▸ **Assignment**
Should a line below contain the word "repeat", report it.

▸ **Stored data**
• • •

(* ===== verification/Log.v ===== *)
(** * Log: the change log (tasvir_log, include/tasvir/tasvir.h)

    Every 64-byte line of the data region has one bit in the log region; bit
    0 of a 64-bit log unit is its most significant bit. An application calls
    [tasvir_log] on what it writes; the synchronization reads, and clears,
    the bits. The main result is the exact set of bits a call sets. *)
From stdpp Require Import base gmap list numbers.
From Stdlib Require Import ZArith Lia.
From S2P Require Import Prelude Defs Types Fifo Mem.

(** The mask both [_pext_u64] calls of [tasvir_log] use. *)
Definition log_mask : Z :=
  Z.land (TASVIR_SIZE_DATA - 1) (shl64 (2 ^ 64 - 1) TASVIR_SHIFT_BIT).

(** [~(tasvir_log_t)0 >> (i % 64)] and [(1L << 63) >> (i % 64)], the second
    an arithmetic shift converted to unsigned. *)
Definition log_mask0 (i : Z) : Z := shr64 (2 ^ 64 - 1) (i mod TASVIR_LOG_UNIT_BITS).
Definition log_mask1 (i : Z) : Z := u64 (Z.shiftr (- 2 ^ 63) (i mod TASVIR_LOG_UNIT_BITS)).

Section with_dpdk.
Context `{D : Dpdk}.

Definition tasvir_log (data len : Z) : cmd world unit :=
  let logbit_idx0 := pext_u64 data log_mask in
  let logbit_idx1 := pext_u64 (u64 (data + len - 1)) log_mask in
  let logunit_idx0 := Z.shiftr logbit_idx0 (TASVIR_SHIFT_UNIT - TASVIR_SHIFT_BIT) in
  let logunit_idx1 := Z.shiftr logbit_idx1 (TASVIR_SHIFT_UNIT - TASVIR_SHIFT_BIT) in
  let mask0 := log_mask0 logbit_idx0 in
  let mask1 := log_mask1 logbit_idx1 in
  let logdiff := u64 (logunit_idx1 - logunit_idx0) in
  let log := TASVIR_ADDR_LOG + 8 * logunit_idx0 in
  if logdiff =? 0 then
    v ← load log;
    let val_new := Z.lor v (Z.land mask0 mask1) in
    when (negb (v =? val_new)) (store log val_new)
  else
    v0 ← load log;
    store log (Z.lor v0 mask0);;
    for_each (seqZ 1 (logdiff - 1)) (fun i => store (log + 8 * i) (2 ^ 64 - 1));;
    v1 ← load (log + 8 * logdiff);
    store (log + 8 * logdiff) (Z.lor v1 mask1).

(** ** The log as a set of lines *)

(** The file offset of log unit [j]; the log bit of line [k]. *)
Definition log_off (j : Z) : Z := 2 * TASVIR_SIZE_DATA + 8 * j.
Definition logbit (m : gmap Z Z) (k : Z) : bool := msb (ld m (log_off (k / 64))) (k mod 64).

(** Number of lines of the data region. *)
Definition nr_lines : Z := TASVIR_SIZE_DATA / 64.

(** ** Lemmas *)

Lemma pext_log_mask v : pext_u64 v log_mask = (v mod TASVIR_SIZE_DATA) / 64.
Proof.
  unfold log_mask. change TASVIR_SIZE_DATA with (2 ^ 40). change TASVIR_SHIFT_BIT with 6.
  rewrite pext_field by lia. apply Z.shiftr_div_pow2. lia.
Qed.

Lemma msb_lor a b i : msb (Z.lor a b) i = msb a i || msb b i.
Proof. unfold msb. apply Z.lor_spec. Qed.

Lemma msb_land a b i : msb (Z.land a b) i = msb a i && msb b i.
Proof. unfold msb. apply Z.land_spec. Qed.

Lemma msb_ones i : 0 <= i < 64 -> msb (2 ^ 64 - 1) i = true.
Proof.
  intros. unfold msb. change (2 ^ 64 - 1) with (Z.ones 64).
  rewrite testbit_ones64 by lia. cases_cmp; done.
Qed.

Lemma msb_mask0 k i : 0 <= i < 64 -> msb (log_mask0 k) i = (k mod 64 <=? i).
Proof.
  intros Hi. unfold msb, log_mask0. change TASVIR_LOG_UNIT_BITS with 64.
  pose proof (Z.mod_pos_bound k 64 ltac:(lia)).
  rewrite testbit_shr64 by lia. change (2 ^ 64 - 1) with (Z.ones 64).
  rewrite testbit_ones64 by lia. cases_cmp; done.
Qed.

Lemma msb_mask1 k i : 0 <= i < 64 -> msb (log_mask1 k) i = (i <=? k mod 64).
Proof.
  intros Hi. unfold msb, log_mask1. change TASVIR_LOG_UNIT_BITS with 64.
  pose proof (Z.mod_pos_bound k 64 ltac:(lia)).
  rewrite testbit_u64, Z.shiftr_spec by lia.
  change (- 2 ^ 63) with (Z.lnot (Z.ones 63)).
  rewrite Z.lnot_spec, testbit_ones64 by lia. cases_cmp; done.
Qed.

(** A loop that stores the same word at consecutive addresses. *)
Lemma for_each_store va v i n w :
  for_each (seqZ i n) (fun i => store (va + 8 * i) v) w
  = store_words (va + 8 * i) (replicate (Z.to_nat n) v) w.
Proof.
  destruct (Z.lt_ge_cases n 0) as [Hn|Hn].
  { rewrite seqZ_nil by lia. by replace (Z.to_nat n) with 0%nat by lia. }
  revert i w. pattern n. apply natlike_ind; [done| |done].
  clear n Hn. intros n Hn IH i w.
  rewrite seqZ_cons by lia. rewrite Z2Nat.inj_succ by lia. cbn [for_each replicate store_words].
  unfold mbind, cmd_bind. destruct (store _ _ _) as [[[] w1]|]; [|done].
  rewrite Z.pred_succ, IH. by replace (va + 8 * Z.succ i) with (va + 8 * i + 8) by lia.
Qed.

(** The contents of log unit [j] after a call that logs lines [b0 .. b1]. *)
Definition logged_unit (b0 b1 j v : Z) : Z :=
  if (j <? b0 / 64) || (b1 / 64 <? j) then v
  else if b0 / 64 =? b1 / 64 then Z.lor v (Z.land (log_mask0 b0) (log_mask1 b1))
  else if j =? b0 / 64 then Z.lor v (log_mask0 b0)
  else if j =? b1 / 64 then Z.lor v (log_mask1 b1)
  else 2 ^ 64 - 1.

Lemma msb_logged_unit b0 b1 j v i :
  0 <= b0 <= b1 -> 0 <= i < 64 ->
  msb (logged_unit b0 b1 j v) i = msb v i || ((b0 <=? 64 * j + i) && (64 * j + i <=? b1)).
Proof.
  intros Hb Hi. unfold logged_unit.
  pose proof (Z.div_mod b0 64 ltac:(lia)). pose proof (Z.mod_pos_bound b0 64 ltac:(lia)).
  pose proof (Z.div_mod b1 64 ltac:(lia)). pose proof (Z.mod_pos_bound b1 64 ltac:(lia)).
  destruct (Z.ltb_spec j (b0 / 64)), (Z.ltb_spec (b1 / 64) j); simpl;
    try (destruct (msb v i); simpl; cases_cmp; done).
  destruct (Z.eqb_spec (b0 / 64) (b1 / 64)).
  { rewrite msb_lor, msb_land, msb_mask0, msb_mask1 by lia. f_equal. cases_cmp; done. }
  destruct (Z.eqb_spec j (b0 / 64)).
  { rewrite msb_lor, msb_mask0 by lia. f_equal. cases_cmp; done. }
  destruct (Z.eqb_spec j (b1 / 64)).
  { rewrite msb_lor, msb_mask1 by lia. f_equal. cases_cmp; done. }
  rewrite msb_ones by lia. destruct (msb v i); simpl; cases_cmp; done.
Qed.

(** A valid argument of [tasvir_log]: a non-empty range of the data region. *)
Definition loggable (data len : Z) : Prop :=
  TASVIR_ADDR_DATA <= data /\ 1 <= len /\ data + len <= TASVIR_ADDR_DATA + TASVIR_SIZE_DATA.

(** The first and last line of such a range. *)
Definition line_of (data : Z) : Z := (data - TASVIR_ADDR_DATA) / 64.

Lemma pext_line data :
  TASVIR_ADDR_DATA <= data < TASVIR_ADDR_DATA + TASVIR_SIZE_DATA ->
  pext_u64 data log_mask = line_of data.
Proof.
  intros H. rewrite pext_log_mask. unfold line_of. f_equal. defs.
  symmetry. apply (Z.mod_unique _ _ 1); lia.
Qed.

Lemma line_of_range data len :
  loggable data len -> 0 <= line_of data <= line_of (data + len - 1) /\
  line_of (data + len - 1) < nr_lines.
Proof.
  intros (H1 & H2 & H3). unfold line_of. change nr_lines with 17179869184. defs.
  split; [split|].
  - apply Z.div_pos; lia.
  - apply Z.div_le_mono; lia.
  - apply Z.div_lt_upper_bound; lia.
Qed.

Lemma ld_write_replicate m o n v a :
  aligned 8 o -> aligned 8 a ->
  ld (write_words m o (replicate n v)) a
  = if in_range a o (8 * Z.of_nat n) then v else ld m a.
Proof.
  intros Ho Ha. rewrite ld_write_words by done. rewrite length_replicate.
  destruct (in_range _ _ _) eqn:E; [|done]. apply in_range_true in E.
  erewrite list_lookup_total_correct; [done|].
  apply lookup_replicate_2.
  pose proof (Z.div_pos (a - o) 8). pose proof (Z.div_lt_upper_bound (a - o) 8 (Z.of_nat n)). lia.
Qed.

(** Memory after a call: the units of the range are updated, nothing else. *)
Definition logged (m m' : gmap Z Z) (b0 b1 : Z) : Prop :=
  forall o, aligned 8 o ->
    ld m' o = if in_range o (log_off (b0 / 64)) (8 * (b1 / 64 - b0 / 64 + 1))
              then logged_unit b0 b1 ((o - log_off 0) / 8) (ld m o) else ld m o.

Lemma log_off_unit j : (log_off j - log_off 0) / 8 = j.
Proof.
  unfold log_off. replace (_ - _) with (j * 8) by lia. apply Z.div_mul. lia.
Qed.

Lemma aligned_log_off j : aligned 8 (log_off j).
Proof. unfold log_off. defs. align. Qed.
#[local] Hint Resolve aligned_log_off : tasvir.

(** An aligned offset in the log region is the offset of a unit. *)
Lemma log_off_inv o a b :
  aligned 8 o -> log_off a <= o < log_off a + 8 * b ->
  exists j, o = log_off j /\ a <= j < a + b.
Proof.
  intros [q ->]%aligned_exists H; [|lia]. unfold log_off in *. defs.
  exists (q - 274877906944). lia.
Qed.

Lemma unit_range b : 0 <= b < nr_lines -> 0 <= b / 64 < 268435456.
Proof.
  change nr_lines with 17179869184. intros. split; [apply Z.div_pos; lia|].
  apply Z.div_lt_upper_bound; lia.
Qed.

(** The memory after a call within one unit, and after one over several. *)
Lemma logged_one m b0 b1 :
  b1 / 64 = b0 / 64 ->
  let v := ld m (log_off (b0 / 64)) in
  let v' := Z.lor v (Z.land (log_mask0 b0) (log_mask1 b1)) in
  logged m (if v =? v' then m else <[log_off (b0 / 64) := v']> m) b0 b1.
Proof.
  intros E v v' o Hao. set (u := b0 / 64) in *. rewrite E. replace (8 * (u - u + 1)) with 8 by lia.
  destruct (in_range o (log_off u) 8) eqn:Ei.
  - apply in_range_true in Ei. destruct (log_off_inv o u 1 Hao ltac:(lia)) as (j & -> & Hj).
    replace j with u by lia. rewrite log_off_unit. unfold logged_unit. fold u. rewrite E, Z.ltb_irrefl, Z.eqb_refl. cbn [orb]. fold v v'.
    destruct (Z.eqb_spec v v'); [done|]. by rewrite ld_insert, Z.eqb_refl.
  - apply in_range_false in Ei. destruct (v =? v'); [done|]. rewrite ld_insert. cases_cmp; done.
Qed.

Lemma logged_many m b0 b1 :
  b0 / 64 < b1 / 64 ->
  let u0 := b0 / 64 in let u1 := b1 / 64 in
  let m1 := <[log_off u0 := Z.lor (ld m (log_off u0)) (log_mask0 b0)]> m in
  let m2 := write_words m1 (log_off u0 + 8 * 1) (replicate (Z.to_nat (u1 - u0 - 1)) (2 ^ 64 - 1)) in
  logged m (<[log_off u1 := Z.lor (ld m2 (log_off u1)) (log_mask1 b1)]> m2) b0 b1.
Proof.
  intros Hlt u0 u1 m1 m2 o Hao. fold u0 u1. subst m1 m2. pose proof (aligned_log_off u0).
  rewrite !ld_insert, !ld_write_replicate by (align || auto with tasvir).
  rewrite !ld_insert. unfold in_range. destruct (Z.leb_spec (log_off u0) o); cbn [andb].
  2: { cases_cmp; cbn [andb]; unfold log_off in *; try lia; done. }
  destruct (Z.ltb_spec o (log_off u0 + 8 * (u1 - u0 + 1))).
  2: { cases_cmp; cbn [andb]; unfold log_off in *; try lia; done. }
  destruct (log_off_inv o u0 (u1 - u0 + 1) Hao ltac:(lia)) as (j & -> & Hj).
  rewrite log_off_unit. unfold logged_unit. fold u0 u1. unfold log_off in *.
  cases_cmp; cbn [orb andb]; try lia; repeat f_equal; lia.
Qed.

Lemma tasvir_log_runs w data len :
  loggable data len ->
  exists m', tasvir_log data len w = Done (tt, w <| w_mem := m' |>) /\
    logged (w_mem w) m' (line_of data) (line_of (data + len - 1)).
Proof.
  intros Hl. pose proof (line_of_range _ _ Hl) as [Hb Hb1].
  destruct Hl as (H1 & H2 & H3). unfold tasvir_log. rewrite (u64_small (data + len - 1)) by (defs; lia).
  rewrite !pext_line by (defs; lia). set (b0 := line_of data) in *. set (b1 := line_of (data + len - 1)) in *.
  change (TASVIR_SHIFT_UNIT - TASVIR_SHIFT_BIT) with 6. rewrite !Z.shiftr_div_pow2 by lia. change (2 ^ 6) with 64.
  assert (b0 / 64 <= b1 / 64) by (apply Z.div_le_mono; lia).
  pose proof (unit_range b0 ltac:(lia)). pose proof (unit_range b1 ltac:(lia)).
  rewrite (u64_small (b1 / 64 - b0 / 64)) by lia.
  pose proof (logged_one (w_mem w) b0 b1) as Hone. pose proof (logged_many (w_mem w) b0 b1) as Hmany.
  set (u0 := b0 / 64) in *. set (u1 := b1 / 64) in *.
  assert (Hs : spans (w_maps w) (TASVIR_ADDR_LOG + 8 * u0) (log_off u0) (8 * (u1 - u0 + 1))) by (apply spans_log; defs; lia).
  assert (Ho : aligned 8 (log_off u0)) by auto with tasvir.
  unfold mbind, cmd_bind. destruct (Z.eqb_spec (u1 - u0) 0) as [E|E].
  - eexists. split; [|apply Hone; lia]. rewrite (load_runs0 w _ _ _ Hs Ho) by lia.
    destruct (Z.eqb_spec (ld (w_mem w) (log_off u0)) (Z.lor (ld (w_mem w) (log_off u0)) (Z.land (log_mask0 b0) (log_mask1 b1)))); simpl; [by destruct w|].
    by rewrite (store_runs0 w _ _ _ _ Hs Ho) by lia.
  - eexists. split; [|apply Hmany; lia]. rewrite (load_runs0 w _ _ _ Hs Ho), (store_runs0 w _ _ _ _ Hs Ho) by lia. rewrite for_each_store.
    set (w1 := w <| w_mem := _ |>). change (w_maps w) with (w_maps w1) in Hs.
    rewrite (store_words_runs w1 _ (log_off u0 + 8 * 1)) by (try align; apply (spans_sub _ _ _ _ (8 * 1) _ Hs); rewrite ?length_replicate; lia).
    set (w2 := w1 <| w_mem := _ |>). change (w_maps w1) with (w_maps w2) in Hs.
    rewrite (load_runs w2 _ _ _ (8 * (u1 - u0)) Hs Ho), (store_runs w2 _ _ _ (8 * (u1 - u0)) _ Hs Ho) by (lia || align).
    by replace (log_off u0 + 8 * (u1 - u0)) with (log_off u1) by (unfold log_off; lia).
Qed.

(** The effect of a call on the log bits and on the rest of memory. *)
Lemma tasvir_log_lines w data len :
  loggable data len ->
  exists m', tasvir_log data len w = Done (tt, w <| w_mem := m' |>) /\
    (forall k, 0 <= k ->
       logbit m' k = logbit (w_mem w) k
                     || ((line_of data <=? k) && (k <=? line_of (data + len - 1)))) /\
    (forall o, aligned 8 o -> o < log_off 0 \/ log_off (nr_lines / 64) <= o ->
       ld m' o = ld (w_mem w) o).
Proof.
  intros Hl. destruct (tasvir_log_runs w data len Hl) as (m' & Hrun & Hm).
  pose proof (line_of_range _ _ Hl) as [Hb Hb1].
  exists m'. split; [done|].
  set (b0 := line_of data) in *. set (b1 := line_of (data + len - 1)) in *.
  pose proof (unit_range b0 ltac:(lia)). pose proof (unit_range b1 ltac:(lia)).
  assert (b0 / 64 <= b1 / 64) by (apply Z.div_le_mono; lia).
  split.
  - intros k Hk. unfold logbit. rewrite Hm by auto with tasvir.
    pose proof (Z.div_mod k 64 ltac:(lia)) as Ek. pose proof (Z.mod_pos_bound k 64 ltac:(lia)).
    destruct (in_range (log_off (k / 64)) _ _) eqn:Ei.
    + rewrite log_off_unit, msb_logged_unit by lia.
      replace (64 * (k / 64) + k mod 64) with k by lia. done.
    + apply in_range_false in Ei. unfold log_off in Ei.
      assert (k < b0 \/ b1 < k).
      { destruct (Z.lt_ge_cases k b0); [by left|right].
        destruct (Z.lt_ge_cases b1 k); [done|exfalso]. apply Ei.
        pose proof (Z.div_le_mono b0 k 64). pose proof (Z.div_le_mono k b1 64). lia. }
      cases_cmp; simpl; by rewrite ?orb_false_r.
  - intros o Ho Hout. rewrite Hm by done.
    assert (in_range o (log_off (b0 / 64)) (8 * (b1 / 64 - b0 / 64 + 1)) = false) as ->; [|done].
    apply in_range_false. unfold log_off in *.
    change (nr_lines / 64) with 268435456 in *. lia.
Qed.

(** C2: [tasvir_log(data, len)] on a non-empty range of the data region ends
    normally, sets exactly the log bits of the lines the range touches, keeps
    every other log bit, and writes no memory outside the log units of the
    range. *)
Theorem tasvir_log_sets_lines w data len :
  loggable data len ->
  exists m', tasvir_log data len w = Done (tt, w <| w_mem := m' |>) /\
    (forall k, 0 <= k ->
       logbit m' k = logbit (w_mem w) k
                     || ((line_of data <=? k) && (k <=? line_of (data + len - 1)))) /\
    (forall o, aligned 8 o -> o < log_off 0 \/ log_off (nr_lines / 64) <= o ->
       ld m' o = ld (w_mem w) o).
Proof. apply tasvir_log_lines. Qed.

End with_dpdk.

(** A range that spans three log units of an otherwise empty log. *)
Lemma tasvir_log_sets_lines_witness :
  exists m', tasvir_log (TASVIR_ADDR_DATA + 4000) 8000 world0
             = Done (tt, world0 <| w_mem := m' |>) /\
    logbit m' 61 = false /\ logbit m' 62 = true /\ logbit m' 187 = true /\ logbit m' 188 = false.
Proof.
  destruct (tasvir_log_sets_lines world0 (TASVIR_ADDR_DATA + 4000) 8000) as (m' & E & H & _).
  { unfold loggable. defs. lia. }
  exists m'. split; [done|]. rewrite !H by lia. clear E. vm_compute. repeat split.
Defined.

• • •

▸ **Answer to this problem**
  cases_cmp; cbn [orb andb]; try lia; repeat f_equal; lia.
  exists m'. split; [done|]. rewrite !H by lia. clear E. vm_compute. repeat split.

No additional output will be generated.